Some things that are unimportant to most people can have huge significance for others.
"Holding the Stone", Oil on paper, now part of the collection of the National Museum of Wales.
I worked as a Learning Disability Nurse for 30 years. During this time I met many extraordinary people. My career began at Bryn y Neuadd Hospital in 1986.
Bryn y Neuadd was "purpose built' during1971, the year in which national policy declared that people then labelled as being "mentally handicapped" should no longer live in hospitals. Towards the end of my nursing career I began to paint some of the people that I had known, using old photographs and strong visual memories.
Bryn-y-Neuadd Hospital is situated in the village of Llanfairfechan on the Northern coast of Wales. This hospital was one of many across the country which was part of a historical system of institutional segregation. The many hundreds of people who lived (and died) through this system are largely forgotten.The system was dehumanising and individuality was discouraged, "Block treatment" was the order of the day.....personal identities were eroded and sometimes lost....
I met some incredible people throughout this period. I will try to create a visual record of a lost population, a record of the character and humanity of people who's history will largely be forgotten.
One such person was Joseph Roy Bevans. Joe was a character. In a sea of chaos, Joe stood out.
"Joseph Roy Bevans" Acrylic on canvas. Collection of the National Library of Wales.
"A HIDDEN PORTRAIT" (It's My Shout productions)
Link to a short film by Paul Hunt about the background to the 2016 portrait of Joe Bevans first shown on BBC2 Wales.

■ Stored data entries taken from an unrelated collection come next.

(** * SpendWell: the analytical core, embedded in Rocq

    A shallow embedding of [database.py], [anomaly_detector.py] and
    [predictive_analyzer.py], of [get_spending_summary] of
    [ai_financial_advisor.py] and of what the expense handler of
    [telegram_bot.py] does with the store and the detector.

    - Python floats are IEEE-754 binary64 numbers: Rocq's primitive [float].
    - A pandas DataFrame of expenses is the list of its rows.
    - The SQLite file behind [ExpenseDatabase] is the record [database]; every
      method that opens a connection is a computation in the monad [M], which
      threads the database and carries a raised Python exception.
    - scikit-learn's IsolationForest and Prophet's fitted model are interfaces
      ([IsolationForestLib], [ProphetLib]): what the trees or the Stan fit
      compute is left open, what the callers rely on (shapes, the definition of
      [predict] from [score_samples], input validation) is written out.
    - One clock reading [now] stands for SQLite's ['now'] and for
      [datetime.now()]. *)

From Stdlib Require Import ZArith List Bool String DecimalString Floats Lia.
From Stdlib Require Import Sorted Permutation OrderedTypeEx.
Import ListNotations.

Set Warnings "-inexact-float".

Local Open Scope Z_scope.

(** ** Python exceptions *)

Inductive exn : Type :=
| ValueError (msg : string)
| IndexError (msg : string)
| TypeError (msg : string).

Inductive result (A : Type) : Type :=
| Return (a : A)
| Raise (e : exn).

Arguments Return {A} a.
Arguments Raise {A} e.

(** [str(n)] *)
Definition str (n : nat) : string := NilEmpty.string_of_uint (Nat.to_uint n).

Definition is_raise {A : Type} (r : result A) : bool :=
  match r with
  | Return _ => false
  | Raise _ => true
  end.

(** ** Calendar arithmetic ([datetime], [timedelta])

    A timestamp is the proleptic Gregorian day number of its date (Python's
    [toordinal], day 1 = 0001-01-01) together with the seconds since midnight.
    The fields [year], [month], [day], [hour] are read off it the way
    CPython's [_ord2ymd] does. Sub-second parts are dropped: the only
    subtraction in the code is between two values with the same time of day. *)

Module Calendar.

Definition is_leap (year : Z) : bool :=
  (year mod 4 =? 0) && (negb (year mod 100 =? 0) || (year mod 400 =? 0)).

Definition DAYS_IN_MONTH (month : Z) : Z :=
  match month with
  | 1 => 31 | 2 => 28 | 3 => 31 | 4 => 30 | 5 => 31 | 6 => 30
  | 7 => 31 | 8 => 31 | 9 => 30 | 10 => 31 | 11 => 30 | 12 => 31
  | _ => -1
  end.

Definition DAYS_BEFORE_MONTH (month : Z) : Z :=
  match month with
  | 1 => 0 | 2 => 31 | 3 => 59 | 4 => 90 | 5 => 120 | 6 => 151
  | 7 => 181 | 8 => 212 | 9 => 243 | 10 => 273 | 11 => 304 | 12 => 334
  | _ => -1
  end.

Definition days_before_year (year : Z) : Z :=
  let y := year - 1 in
  y * 365 + y / 4 - y / 100 + y / 400.

Definition days_in_month (year month : Z) : Z :=
  if (month =? 2) && is_leap year then 29 else DAYS_IN_MONTH month.

Definition days_before_month (year month : Z) : Z :=
  DAYS_BEFORE_MONTH month + (if (2 <? month) && is_leap year then 1 else 0).

Definition ymd2ord (year month day : Z) : Z :=
  days_before_year year + days_before_month year month + day.

Definition DI400Y : Z := 146097.
Definition DI100Y : Z := 36524.
Definition DI4Y : Z := 1461.

Definition ord2ymd (n0 : Z) : Z * Z * Z :=
  let n := n0 - 1 in
  let n400 := n / DI400Y in
  let n := n mod DI400Y in
  let year := n400 * 400 + 1 in
  let n100 := n / DI100Y in
  let n := n mod DI100Y in
  let n4 := n / DI4Y in
  let n := n mod DI4Y in
  let n1 := n / 365 in
  let n := n mod 365 in
  let year := year + n100 * 100 + n4 * 4 + n1 in
  if (n1 =? 4) || (n100 =? 4) then (year - 1, 12, 31)
  else
    let leapyear := (n1 =? 3) && (negb (n4 =? 24) || (n100 =? 3)) in
    let month := Z.shiftr (n + 50) 5 in
    let preceding :=
      DAYS_BEFORE_MONTH month + (if (2 <? month) && leapyear then 1 else 0) in
    if n <? preceding then
      let month := month - 1 in
      let preceding :=
        preceding - (DAYS_IN_MONTH month + (if (month =? 2) && leapyear then 1 else 0)) in
      (year, month, n - preceding + 1)
    else (year, month, n - preceding + 1).

Record datetime : Type := mkdatetime {
  toordinal : Z;
  seconds : Z
}.

Definition make (y m d hh mm ss : Z) : datetime :=
  mkdatetime (ymd2ord y m d) (hh * 3600 + mm * 60 + ss).

Definition year (t : datetime) : Z := fst (fst (ord2ymd (toordinal t))).
Definition month (t : datetime) : Z := snd (fst (ord2ymd (toordinal t))).
Definition day (t : datetime) : Z := snd (ord2ymd (toordinal t)).
Definition hour (t : datetime) : Z := seconds t / 3600.

(** [Series.dt.dayofweek] and [date.weekday()]: Monday is 0. *)
Definition dayofweek (t : datetime) : Z := (toordinal t + 6) mod 7.

(** [Series.dt.date]: the calendar day of a timestamp, as its day number. *)
Definition date (t : datetime) : Z := toordinal t.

David was a lovely character who wore is hat and scarf all day, every day, whatever the weather (I think he might have worn his hat to bed at night also but my memory fails). His hat permanently covered his beautiful, piercing blue eyes, eyes that very few people got to see. For the painting itself I used oil paint, which at the time, I found difficult to use, preferring the immediacy and drying qualities of acrylic. The wooden frame of the painting has it's own story as I found it, old and weather beaten, in a hedgerow at the very edge of Pen Llyn. On completion of the painting I noticed the frame in the studio and inserted the painting which, to my surprise, fitted not only physically but enhanced (I think) the image of a man who himself had been "weathered" by fate and time. RIP David.

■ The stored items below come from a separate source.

(** * Web3 Crypto Streaming Service: the native crypto module

    A shallow embedding of [src/native/crypto/main.cpp] (the N-API binding:
    [GetModuleInfo], [Initialize]) together with the cryptographic core the
    binding forwards to ([AesEncrypt], [AesDecrypt], [Sha256Hash]), whose
    bodies are only declared in [main.cpp]. *)

From Stdlib Require Import ZArith List Lia Bool Ascii String.
From stdpp Require Import gmap strings list fin_maps.

Open Scope string_scope.
Open Scope list_scope.
Open Scope Z_scope.

(* ===================================================================== *)
(** ** The N-API object model used by [main.cpp]                          *)
(* ===================================================================== *)

(** JavaScript objects live in a store and are handled by reference: a
    [Napi::Object] is a handle, two handles to the same location alias.
    The store holds ordinary objects: own data properties keyed by
    strings, each writable or read-only; own accessor properties, with or
    without a setter; the extensible flag ([Object.preventExtensions],
    [Object.seal] and [Object.freeze] clear it); a prototype link. Proxies
    and other exotic objects, symbol keys, and exceptions thrown by
    caller code are outside the model. *)
Module Napi.

Definition loc := positive.

(** The four native callbacks [main.cpp] declares. *)
Inductive Callback : Type :=
| AesEncrypt
| AesDecrypt
| Sha256Hash
| GetModuleInfo.

(** [Napi::Value]. *)
Inductive Value : Type :=
| Undefined
| Null
| Num (n : Z)
| Str (s : string)
| Ref (l : loc).

(** The setter of an accessor property is code of the caller. Its effect
    on the store is modelled as a list of property writes: the target is
    the receiver ([None]) or a given object, the value written is the
    value being assigned ([None]) or a given one. *)
Record Write : Type := MkWrite {
  w_target : option loc;
  w_key : string;
  w_value : option Value
}.

Definition Setter : Type := list Write.

(** A stored object. [props] are its own data properties and [readonly]
    the names of those that are not writable; [accessors] are its own
    accessor properties, [Some None] for one without a setter;
    [callable] is the native callback of a function object made by
    [Napi::Function::New]; [proto] is the prototype, [None] when it is the
    realm's untouched built-in prototype, which defines none of the names
    [main.cpp] writes. *)
Record Obj : Type := MkObj {
  props : gmap string Value;
  callable : option Callback;
  extensible : bool;
  readonly : gset string;
  accessors : gmap string (option Setter);
  proto : option loc
}.

(** An ordinary extensible object with writable data properties only, as
    an object literal or [Napi::Object::New] makes it. *)
Definition mkObj (p : gmap string Value) (c : option Callback) : Obj :=
  MkObj p c true ∅ ∅ None.

Abbreviation Heap := (gmap loc Obj).

(** [Napi::Env]: the handle of the running environment. *)
Record Env : Type := mkEnv { env_id : nat }.

(** [Napi::CallbackInfo]. *)
Record CallbackInfo : Type := mkInfo {
  info_env : Env;
  info_this : Value;
  info_args : list Value
}.

(** Computations that read and write the object store. *)
Definition M (A : Type) : Type := Heap -> A * Heap.

Definition ret {A : Type} (a : A) : M A := fun h => (a, h).

Definition bind {A B : Type} (m : M A) (k : A -> M B) : M B :=
  fun h => let (a, h') := m h in k a h'.

Definition alloc (o : Obj) : M loc :=
  fun h => let l := fresh (dom h) in (l, <[l := o]> h).

(** [info.Env()] *)
Definition CallbackInfo_Env (info : CallbackInfo) : Env := info_env info.

(** [Napi::Object::New(env)]: a fresh object without properties. *)
Definition Object_New (env : Env) : M loc :=
  alloc (mkObj ∅ None).

(** The function object [Napi::Function::New] makes for a callback given
    without a name: own properties length, name, arguments and caller
    (read-only) and prototype. *)
Definition function_object (cb : Callback) (lp : loc) : Obj :=
  MkObj (<["prototype" := Ref lp]>
         (<["caller" := Null]>
         (<["arguments" := Null]>
         (<["name" := Str ""]>
         (<["length" := Num 0]> ∅)))))
        (Some cb) true
        {[ "length"; "name"; "arguments"; "caller" ]} ∅ None.

(** The object behind the prototype property of a new function. *)
Definition prototype_object (lf : loc) : Obj :=
  mkObj (<["constructor" := Ref lf]> ∅) None.

(** [Napi::Function::New(env, cb)]: a fresh function object and its
    prototype object. *)
Definition Function_New (env : Env) (cb : Callback) : M Value :=
  fun h =>
    let lf := fresh (dom h) in
    let lp := fresh ({[ lf ]} ∪ dom h) in
    (Ref lf, <[lp := prototype_object lf]> (<[lf := function_object cb lp]> h)).

(** [Napi::String::New(env, s)]: strings are primitives, nothing is
    allocated. *)
Definition String_New (env : Env) (s : string) : string := s.

(** Writes one own data property of a stored object. *)
Definition set_prop (key : string) (v : Value) (o : Obj) : Obj :=
  MkObj (<[key := v]> (props o)) (callable o) (extensible o) (readonly o)
        (accessors o) (proto o).

Definition raw_store (l : loc) (key : string) (v : Value) (h : Heap) : Heap :=
  alter (set_prop key v) l h.

(** Runs a setter on receiver [this] with the assigned value [v]. *)
Definition run_setter (s : Setter) (this : loc) (v : Value) (h : Heap) : Heap :=
  fold_left (fun h' w => raw_store (default this (w_target w)) (w_key w)
                                   (default v (w_value w)) h')
            s h.

(** What the JavaScript [[Set]] operation does with an assignment. *)
Inductive SetOutcome : Type :=
| Stores
| Ignored
| Runs (s : Setter).

(** The part of [[Set]] that walks the prototype chain, from prototype
    [p] up, when the receiver has no own property [key]: an inherited
    setter runs, an inherited read-only property or setter-less accessor
    blocks the assignment, anything else lets the receiver get the
    property. [fuel] bounds the walk by the number of stored objects. *)
Fixpoint inherited_outcome (fuel : nat) (h : Heap) (p : option loc)
    (key : string) : SetOutcome :=
  match p with
  | None => Stores
  | Some l =>
      match fuel with
      | O => Stores
      | S fuel' =>
          match h !! l with
          | None => Stores
          | Some o =>
              match accessors o !! key with
              | Some (Some s) => Runs s
              | Some None => Ignored
              | None =>
                  match props o !! key with
                  | Some _ =>
                      if bool_decide (key ∈ readonly o) then Ignored
                      else Stores
                  | None => inherited_outcome fuel' h (proto o) key
                  end
              end
          end
      end
  end.

(** [[Set]] of [key] on the stored object [o]: an own accessor runs its
    setter or, without one, blocks; an own data property is overwritten
    unless read-only; a missing property is looked for on the prototype
    chain and then created on [o] if [o] is extensible. *)
Definition set_outcome (h : Heap) (o : Obj) (key : string) : SetOutcome :=
  match accessors o !! key with
  | Some (Some s) => Runs s
  | Some None => Ignored
  | None =>
      match props o !! key with
      | Some _ => if bool_decide (key ∈ readonly o) then Ignored else Stores
      | None =>
          match inherited_outcome (size h) h (proto o) key with
          | Stores => if extensible o then Stores else Ignored
          | Ignored => Ignored
          | Runs s => Runs s
          end
      end
  end.

(** [obj.Set(key, value)]: the JavaScript [[Set]] on the object behind
    the handle. A blocked assignment raises nothing and [main.cpp] does
    not look at what the call returns, so it passes silently. *)
Definition Object_Set (obj : loc) (key : string) (v : Value) : M unit :=
  fun h =>
    match h !! obj with
    | None => (tt, h)
    | Some o =>
        match set_outcome h o key with
        | Stores => (tt, raw_store obj key v h)
        | Ignored => (tt, h)
        | Runs s => (tt, run_setter s obj v h)
        end
    end.

(** The properties of the object behind a handle. *)
Definition props_of (h : Heap) (l : loc) : gmap string Value :=
  match h !! l with
  | Some o => props o
  | None => ∅
  end.

(** [is_function h v cb]: [v] is a handle to a function object of [h]
    whose native callback is [cb]. *)
Definition is_function (h : Heap) (v : Value) (cb : Callback) : Prop :=
  exists l o, v = Ref l /\ h !! l = Some o /\ callable o = Some cb.

(** [accepts o key]: without a modelled prototype, [[Set]] of [key] on [o]
    stores the value: [o] is extensible and [key] is neither an accessor
    nor a read-only property of [o]. *)
Definition accepts (o : Obj) (key : string) : bool :=
  extensible o && bool_decide (accessors o !! key = None)
  && bool_decide (key ∉ readonly o).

"Het a Scarff", Oil on canvas, National Museum of Wales Collection
I was working to paint a portrait of a former "resident" at Bryn y Neuadd hospital. I was working from a series of photographs and my own visual memory of the person. I had been trying to work on the face and features for some time, laying on layers of paint and rubbing it away. Quite often I struggle to know when to stop on a painting but there came a point that I realised that the unresolved face of this person perhaps made a more profound visual statement regarding the erosion and loss of personal identity that befell so many thousands of people who had been labelled as having a "learning disability" and who lived (and died) in the hospital system.